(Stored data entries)
(* ===== verification/ControlSafe.v ===== *)
(** * Every control instruction keeps the machine sound ([crypto/vm/contops.cpp]) *)
From S2P Require Import Prelude BigInt BigIntOps BigIntShift BigIntLog RefInt Stack OpTable StackOps ArithOps ArithSpec TupleOps TupleSpec TupleSafe MachineTypes MachineKeeps MachineInv Continuation Cells CellConstOps BuilderOps SliceOps ContOps ContChange ContTypes ContJumps JumpSafe CallSafe ContOpsSafe.

Section ControlSafe.
Context `{CS : CellSystem}.

Abbreviation any := (fun _ => True).
Abbreviation entries_ok H := (Forall (@entry_ok vm_refs (cont_wf H))).
Abbreviation entry_wf H := (@entry_ok vm_refs (cont_wf H)).
Abbreviation landed := (fun z => z =? 0).
Abbreviation jump_instr H m := (ctl true H (S (S H)) (6 + H) any landed m).
Abbreviation data_instr H m := (ctl true H (S (S H)) (6 + H) any (fun _ => true) m).

(** ** Jumps *)

Lemma callcc_ok H : jump_instr H exec_callcc.
Proof. unfold exec_callcc. ctl_go. Qed.
Lemma callcc_args_ok H n k : jump_instr H (cont ← pop_cont; cc ← extract_cc 3 n k; _ ← push_cont cc; jump cont).
Proof. ctl_go. Qed.

Lemma do_with_ref_ok H pfx (f : Cont -> VM Z) : (forall c, cont_wf H c -> ctl true H (S (S H)) (5 + H) any landed (f c)) ->
  jump_instr H (exec_do_with_ref f pfx).
Proof.
  intros Hf. unfold exec_do_with_ref. apply ctl_need_ref; [lia|]. intros cell.
  eapply ctl_charge; [lia|apply ref_to_cont_ok|]. exact Hf.
Qed.
Lemma do_with_cell_ok H pfx (f : Cell -> VM Z) : (forall c, jump_instr H (f c)) -> jump_instr H (exec_do_with_cell f pfx).
Proof. intros Hf. unfold exec_do_with_cell. by apply ctl_need_ref; [lia|]. Qed.

(** ** Instructions *)

(** The outcome of an instruction: it goes on or ends, with at least [lo] charged. *)
Definition paid (lo : Z) (H n : nat) (g : GasLimits) (o : outcome (Z * VmState)) : Prop :=
  match o with
  | Done (z, st) => sound (z =? 0) H st /\ charges lo n g (gas st)
  | Throw e k => thrown e = true /\ core_wf H k /\ charges lo n g (core_gas k)
  | NoGas k => True
  | Undefined => False
  end.
Definition instr_sound (i : OpcodeInstr) : Prop := forall H opcode bits st, covers i opcode -> sound true H st ->
  paid 10 (S (S H)) (7 + H) (gas st) (dispatch_instr i opcode bits st).

Lemma paid_first c H H' n m st : 0 <= c <= 2 ^ 32 -> sound true H st -> ctl true H H' n any landed m ->
  paid c H' (S n) (gas st) ((_ ← consume_gas c; m) st).
Proof.
  intros Hc Hst Hm. unfold consume_gas. vm_run. set (st1 := {| stack := _; code := _; core := _ |}).
  assert (sound true H st1) as Hst1 by (destruct Hst as (? & (? & ? & ?) & ?); done).
  specialize (Hm st1 Hst1). pose proof (charges_one c (gas st) Hc) as C. change (consume c (gas st)) with (gas st1) in C.
  destruct (m st1) as [[z st2]|e k|k|]; [| |done|done].
  - destruct Hm as (_ & ? & C2). split; [done|]. replace c with (c + 0) by lia. exact (charges_trans _ _ _ _ _ _ _ C C2).
  - destruct Hm as (? & ? & C2). split; [done|]. split; [done|]. replace c with (c + 0) by lia. exact (charges_trans _ _ _ _ _ _ _ C C2).
Qed.
Lemma paid_lower lo lo' H n g o : lo' <= lo -> paid lo H n g o -> paid lo' H n g o.
Proof.
  intros Hl Ho. assert (forall g', charges lo n g g' -> charges lo' n g g') as W by (intros; by eapply charges_weaken).
  destruct o as [[z st]|e k|k|]; [|destruct Ho as (? & ? & ?)|done|done].
  - destruct Ho as [? ?]. split; [done|by apply W].
  - split; [done|]. split; [done|by apply W].
Qed.

Lemma ctl_advance H n : ctl true H H 0 any (fun _ => true) (advance n).
Proof. apply ctl_free. intros st (? & ? & Hb). split; [done|]. split; [|done]. split; [done|]. split; [done|]. by apply code_ok_skip. Qed.

Lemma pay_sound H bits m st : 0 <= bits <= 24 -> sound true H st -> jump_instr H m ->
  paid 10 (S (S H)) (7 + H) (gas st) ((_ ← consume_gas (gas_per_instr + bits * gas_per_bit); m) st).
Proof.
  intros Hb Hst Hm. eapply paid_lower; [|apply (paid_first _ H); [|done|exact Hm]]; unfold gas_per_instr, gas_per_bit; lia.
Qed.
Lemma short_sound H (b : bool) m : jump_instr H m -> jump_instr H (if b then throw inv_opcode else m).
Proof. intros Hm. apply ctl_if; [|done]. apply ctl_throw; [done|lia]. Qed.

Lemma jump_sound opcode opc_bits m : 0 <= opc_bits <= 24 -> (forall H, jump_instr H m) -> instr_sound (mkjump opcode opc_bits m).
Proof.
  intros Hb Hm H opc bits st _ Hst. apply pay_sound; [done|done|]. apply short_sound. eapply ctl_bind; [lia|apply ctl_advance|]. done.
Qed.
Lemma jump_arg_sound lo hi tot_bits m : 0 <= tot_bits <= 24 ->
  (forall H opc, lo <= opc < hi -> jump_instr H (m (Z.shiftr opc (max_opcode_bits - tot_bits)))) -> instr_sound (OpcodeInstrFixed lo hi tot_bits m).
Proof.
  intros Hb Hm H opc bits st Hc Hst. apply pay_sound; [done|done|]. apply short_sound. eapply ctl_bind; [lia|apply ctl_advance|].
  intros ? _. by apply Hm.
Qed.
Lemma jump_fixed_sound opcode opc_bits arg_bits m : 0 <= opc_bits + arg_bits <= 24 -> (forall H args, jump_instr H (m args)) ->
  instr_sound (mkjump_fixed opcode opc_bits arg_bits m).
Proof. intros Hb Hm. apply jump_arg_sound; [done|]. intros. apply Hm. Qed.
Lemma jump_range_sound lo hi tot_bits arg_bits m : 0 <= tot_bits <= 24 -> (forall H args, jump_instr H (m args)) ->
  instr_sound (mkjump_range lo hi tot_bits arg_bits m).
Proof. intros Hb Hm. apply jump_arg_sound; [done|]. intros. apply Hm. Qed.
Lemma any_ext_sound lo hi tot_bits m len : 0 <= tot_bits <= 24 -> (forall H args, jump_instr H (m args tot_bits)) ->
  instr_sound (OpcodeInstrExt lo hi tot_bits m len).
Proof. intros Hb Hm H opc bits st _ Hst. apply pay_sound; [done|done|]. by apply short_sound. Qed.
Lemma ext_sound opcode opc_bits arg_bits m len : 0 <= opc_bits + arg_bits <= 24 ->
  (forall H args, jump_instr H (m args (opc_bits + arg_bits))) -> instr_sound (mkext opcode opc_bits arg_bits m len).
Proof. apply any_ext_sound. Qed.
Lemma ext_range_sound lo hi tot_bits arg_bits m len : 0 <= tot_bits <= 24 -> (forall H args, jump_instr H (m args tot_bits)) ->
  instr_sound (mkextrange lo hi tot_bits arg_bits m len).
Proof. apply any_ext_sound. Qed.

Lemma simple_sound opcode opc_bits m : 0 <= opc_bits <= 24 -> (forall H, data_instr H m) -> instr_sound (mksimple opcode opc_bits m).
Proof. intros Hb Hm. apply jump_sound; [done|]. intros H. by apply end_ret0. Qed.
Lemma fixed_sound opcode opc_bits arg_bits m : 0 <= opc_bits + arg_bits <= 24 -> (forall H args, data_instr H (m args)) ->
  instr_sound (mkfixed opcode opc_bits arg_bits m).
Proof. intros Hb Hm. apply jump_fixed_sound; [done|]. intros H args. by apply end_ret0. Qed.
Lemma range_sound lo hi tot_bits arg_bits m : 0 <= tot_bits <= 24 -> (forall H args, data_instr H (m args)) ->
  instr_sound (mkfixedrange lo hi tot_bits arg_bits m).
Proof. intros Hb Hm. apply jump_range_sound; [done|]. intros H args. by apply end_ret0. Qed.
Lemma dummy_sound i : is_dummy i = true -> instr_sound i.
Proof.
  destruct i; try discriminate. intros _ H opc bits st _ Hst. apply (pay_sound H 0); [lia|done|]. apply ctl_throw; [done|lia].
Qed.

(** An instruction on data. *)
Lemma data_sound_instr i : instr_safe i -> (forall CK, @instr_typed vm_refs CK i) -> instr_sound i.
Proof.
  intros Hs Ht H opc bits st Hc (Hst & Hk & Hcode). specialize (Hs opc bits Hc st). specialize (Ht (cont_wf H) opc bits Hc st Hst).
  assert (forall k, spends 10 2 (core st) k -> core_wf (S (S H)) k /\ charges 10 (7 + H) (gas st) (core_gas k)) as W.
  { intros k (g & C & ->). split; [|by eapply charges_weaken; [exact C|lia|lia]]. apply (core_raise H); [lia|exact Hk]. }
  destruct (dispatch_instr i opc bits st) as [[z st']|e k|k|]; [| |done|done].
  - destruct Ht as (<- & Hst' & [? ?]%W & Hcode'). split; [|done]. split; [by apply (entries_raise H); [lia|]|]. split; [done|]. auto.
  - destruct Ht as (? & [? ?]%W). done.
Qed.

End ControlSafe.

(** An instruction of each kind, and the definition of the operation at hand. *)
Ltac term_head t := match t with ?f _ => term_head f | _ => t end.
Ltac ctl_unfold := match goal with |- ctl _ _ _ _ _ _ ?m => let h := term_head m in unfold h end; cbv zeta.
Ltac instr_kind :=
  first [ simple apply jump_sound; [lia|intros H] | simple apply jump_fixed_sound; [lia|intros H args]
        | simple apply jump_range_sound; [lia|intros H args] | simple apply ext_sound; [lia|intros H args]
        | simple apply ext_range_sound; [lia|intros H args]
        | simple apply simple_sound; [lia|intros H] | simple apply fixed_sound; [lia|intros H args]
        | simple apply range_sound; [lia|intros H args] ].
Ltac destruct_if := match goal with |- context [if ?b then _ else _] => destruct b end.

▶ **ASSIGNED TASK**:
Show every line of the data that includes the string "replace".

▶ **PROBLEM SOLUTION**:
  - destruct Hm as (_ & ? & C2). split; [done|]. replace c with (c + 0) by lia. exact (charges_trans _ _ _ _ _ _ _ C C2).
  - destruct Hm as (? & ? & C2). split; [done|]. split; [done|]. replace c with (c + 0) by lia. exact (charges_trans _ _ _ _ _ _ _ C C2).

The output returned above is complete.